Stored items

(** With the input set and the model of the right rank, the source update
    returns and leaves a model of the right rank. *)
Lemma GaussILRMA_update_source_model_ready (s : ILRMA) (X : carray3) :
  input s = Some X ->
  model_ready s ->
  exists s1,
    GaussILRMA_update_source_model s = (s1, Ok tt) /\ model_ready s1.
Proof.
  intros HX HR. unfold model_ready in HR.
  destruct (partitioning s) eqn:HP; destruct HR as (T & V & HB & HA).
  - eexists. split.
    + exact (@GaussILRMA_update_source_model_partitioned s X T V HX HP HB HA).
    + unfold model_ready. cbv zeta.
      match goal with
      | |- if partitioning ?st then _ else _ =>
        replace (partitioning st) with (partitioning s) by reflexivity
      end.
      rewrite HP. eexists; eexists; split; reflexivity.
  - eexists. split.
    + exact (@GaussILRMA_update_source_model_unconstrained s X T V HX HP HB HA).
    + unfold model_ready. cbv zeta.
      match goal with
      | |- if partitioning ?st then _ else _ =>
        replace (partitioning st) with (partitioning s) by reflexivity
      end.
      rewrite HP. eexists; eexists; split; reflexivity.
Qed.

Lemma after_reset_shape (X : carray3) (kwargs : list kwarg) (s : ILRMA) :
  (n_sources (after_reset X kwargs s), n_channels (after_reset X kwargs s),
   n_bins (after_reset X kwargs s), n_frames (after_reset X kwargs s))
  = (shape0 X, shape0 X, shape1 X, shape2 X).
Proof.
  unfold after_reset. cbv zeta.
  destruct (partitioning (fold_left setattr kwargs s)); reflexivity.
Qed.

Lemma sizes_model_independent :
  model_independent
    (fun s => (n_sources s, n_channels s, n_bins s, n_frames s)).
Proof. model_independent_tac. Qed.



(** ** The baseline *)

Lemma det_eye (n : nat) : det n eye = C1.
Proof.
  induction n as [| n IH]; [reflexivity |].
  change (det (S n) eye)
    with (Csum (S n) (fun j => (alt_sign j * (eye O j * det n (minor eye j)))%C)).
  rewrite (@Csum_ext (S n) _
             (fun j => (eye O j * (alt_sign j * det n (minor eye j)))%C))
    by (intros j _; c_ring).
  rewrite (Csum_eye_row (S n) O (fun j => (alt_sign j * det n (minor eye j))%C)).
  replace (0 <? S n)%nat with true by reflexivity.
  change (minor eye O) with eye. rewrite IH.
  change (alt_sign O) with C1. apply Cmul_1_l.
Qed.

Lemma log_abs_det_tiled_eye (n_bins n_sources : nat) :
  log_abs_det n_bins n_sources tiled_eye = 0.
Proof.
  unfold log_abs_det. apply sum_n_zero. intros f _.
  change (tiled_eye f) with eye. rewrite det_eye, Cabs_C1. apply ln_1.
Qed.



(** *** The rescaling of the consistent driver *)

Lemma ConsistentGaussILRMA_rescale_ok pb (s : ILRMA) (X : carray3) (r : nat)
  (scale : carr2) :
  input s = Some X ->
  partitioning s = false ->
  py_index (shape0 X) (reference_id s) = Some r ->
  pb (n_sources s) (n_bins s) (n_frames s)
     (separate (n_channels s) (at3 X) (demix_filter s))
     (fun f t => at3 X r f t) = Ok scale ->
  ConsistentGaussILRMA_rescale pb s
  = (set_base (Rank3 (scale_base scale (base s)))
       (set_estimation
          (separate (n_channels s) (at3 X) (scale_rows scale (demix_filter s)))
          (set_demix_filter (scale_rows scale (demix_filter s)) s)),
     Ok tt).
Proof.
  intros HX HP Hr Hpb. unfold ConsistentGaussILRMA_rescale.
  rewrite bind_get, (@bind_get_input _ _ _ _ HX). cbv zeta. rewrite HP.
  unfold call_projection_back. rewrite ?bind_assoc, bind_get, Hr.
  unfold bind at 1. unfold lift. rewrite Hpb. reflexivity.
Qed.

Lemma ConsistentGaussILRMA_rescale_inv pb (s s' : ILRMA) (X : carray3) :
  input s = Some X ->
  ConsistentGaussILRMA_rescale pb s = (s', Ok tt) ->
  partitioning s = false /\
  exists r scale,
    py_index (shape0 X) (reference_id s) = Some r /\
    pb (n_sources s) (n_bins s) (n_frames s)
       (separate (n_channels s) (at3 X) (demix_filter s))
       (fun f t => at3 X r f t) = Ok scale.
Proof.
  intros HX H. unfold ConsistentGaussILRMA_rescale in H.
  rewrite bind_get, (@bind_get_input _ _ _ _ HX) in H. cbv zeta in H.
  destruct (partitioning s); [discriminate H |]. split; [reflexivity |].
  unfold call_projection_back in H. rewrite ?bind_assoc, bind_get in H.
  destruct (py_index (shape0 X) (reference_id s)) as [r |]; [| discriminate H].
  unfold bind at 1 in H. unfold lift in H.
  destruct (pb (n_sources s) (n_bins s) (n_frames s)
              (separate (n_channels s) (at3 X) (demix_filter s))
              (fun f t => at3 X r f t)) as [scale | e] eqn:Hpb;
    [| discriminate H].
  exists r, scale. split; [reflexivity | exact Hpb].
Qed.



Lemma Cprod_front (n : nat) (c : nat -> C) :
  Cprod (S n) c = (c O * Cprod n (fun i => c (S i)))%C.
Proof.
  induction n as [| n IH]; [simpl; c_ring |].
  change (Cprod (S (S n)) c) with (Cprod (S n) c * c (S n))%C.
  rewrite IH. simpl. c_ring.
Qed.

(** Multiplying row [i] of a matrix by [c i] multiplies its determinant by
    the product of the [c i]. *)
Lemma det_mul_rows (n : nat) (M : mat) (c : nat -> C) :
  det n (fun i j => (M i j * c i)%C) = (det n M * Cprod n c)%C.
Proof.
  revert M c. induction n as [| n IH]; intros M c.
  - simpl. c_ring.
  - rewrite Cprod_front.
    change (det (S n) M)
      with (Csum (S n) (fun j => (alt_sign j * (M O j * det n (minor M j)))%C)).
    change (det (S n) (fun i j => (M i j * c i)%C))
      with (Csum (S n)
              (fun j => (alt_sign j
                         * ((M O j * c O)
                            * det n (fun r k => (minor M j r k * c (S r))%C)))%C)).
    rewrite <- Csum_scal_r. apply Csum_ext. intros j _.
    rewrite (IH (minor M j) (fun r => c (S r))).
    generalize (det n (minor M j)) (Cprod n (fun i => c (S i))) (alt_sign j)
      (M O j) (c O).
    intros d p a m c0. c_ring.
Qed.

Lemma Cabs_Cprod (n : nat) (c : nat -> C) :
  Cabs (Cprod n c) = prod_n n (fun i => Cabs (c i)).
Proof.
  induction n as [| n IH]; simpl; [apply Cabs_C1 |].
  rewrite Cabs_mul, IH. reflexivity.
Qed.

Lemma sum_n_plus (n : nat) (f g : nat -> R) :
  sum_n n (fun i => f i + g i) = sum_n n f + sum_n n g.
Proof. induction n as [| n IH]; simpl; [ring | rewrite IH; ring]. Qed.

Lemma sum_n_scal_l (n : nat) (f : nat -> R) (c : R) :
  sum_n n (fun i => c * f i) = c * sum_n n f.
Proof. induction n as [| n IH]; simpl; [ring | rewrite IH; ring]. Qed.
Lemma committed_at path s node n' message :
  nodeAt path (y s) = Some node →
  nodeAt path (y (committed s path n' message)) = Some n'.
Proof. intros Hat. simpl. eapply nodeAt_updateAt, Hat. Qed.


(** ** The observer on an insertion *)



(** ** Deleting children *)

Lemma elementDeltas_deleteDelta index length :
  ∃ els, elementDeltas (deleteDelta index length) = Done els.
Proof. destruct index, length; eexists; reflexivity. Qed.

Lemma y_delete_attached path s nm a cs index length :
  nodeAt path (y s) = Some (XmlElement nm a cs) →
  index + length ≤ List.length cs →
  ∃ message,
    y_delete (Attached path) index length s
    = (Done tt, committed s path (XmlElement nm a (removeRange index length cs)) message).
Proof.
  intros Hat Hle. unfold y_delete.
  rewrite (run_bind_done _ _ _ _ _ (run_read (Attached path) _ _ Hat)).
  destruct (decide (index + length ≤ List.length cs)) as [_|Hno]; [|contradiction].
  destruct (elementDeltas_deleteDelta index length) as (els & Hels).
  eexists.
  apply (commit_attached path s (XmlElement nm a cs) _
           (λ p, {| ev_target := p; ev_delta := deleteDelta index length; ev_keys := [] |})
           _ Hat).
  unfold translate. simpl. rewrite (nodeAt_updateAt _ _ _ _ Hat), Hels. reflexivity.
Qed.

(** What [doDeleteChildren] does with [after]: the range it removes starts
    at the child [after] resolves to, not behind it. *)
Lemma doDeleteChildren_after path s nm a cs args e :
  nodeAt path (y s) = Some (XmlElement nm a cs) →
  given (dc_after args) = true →
  findAfter (strOf (dc_after args)) cs 0 = Some e →
  e + dc_length args ≤ length cs →
  ∃ message,
    doDeleteChildren (Attached path) args s
    = (Done tt, committed s path
                  (XmlElement nm a (take e cs ++ drop (e + dc_length args) cs)) message).
Proof.
  intros Hat Hgiven Hsome Hle. unfold doDeleteChildren.
  rewrite (run_bind_done _ _ _ _ _ (run_read (Attached path) _ _ Hat)). simpl.
  rewrite Hgiven, Hsome. apply (y_delete_attached _ _ _ _ _ _ _ Hat Hle).
Qed.

Lemma doDeleteChildren_index path s nm a cs args index :
  nodeAt path (y s) = Some (XmlElement nm a cs) →
  given (dc_after args) = false →
  dc_index args = Some index →
  index + dc_length args ≤ length cs →
  ∃ message,
    doDeleteChildren (Attached path) args s
    = (Done tt, committed s path
                  (XmlElement nm a (take index cs ++ drop (index + dc_length args) cs)) message).
Proof.
  intros Hat Hgiven Hindex Hle. unfold doDeleteChildren.
  rewrite (run_bind_done _ _ _ _ _ (run_read (Attached path) _ _ Hat)). simpl.
  rewrite Hgiven, Hindex. apply (y_delete_attached _ _ _ _ _ _ _ Hat Hle).
Qed.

### Goal of the exercise
Produce the number of lines in the data containing the string "right", with nothing added.

### Output below
2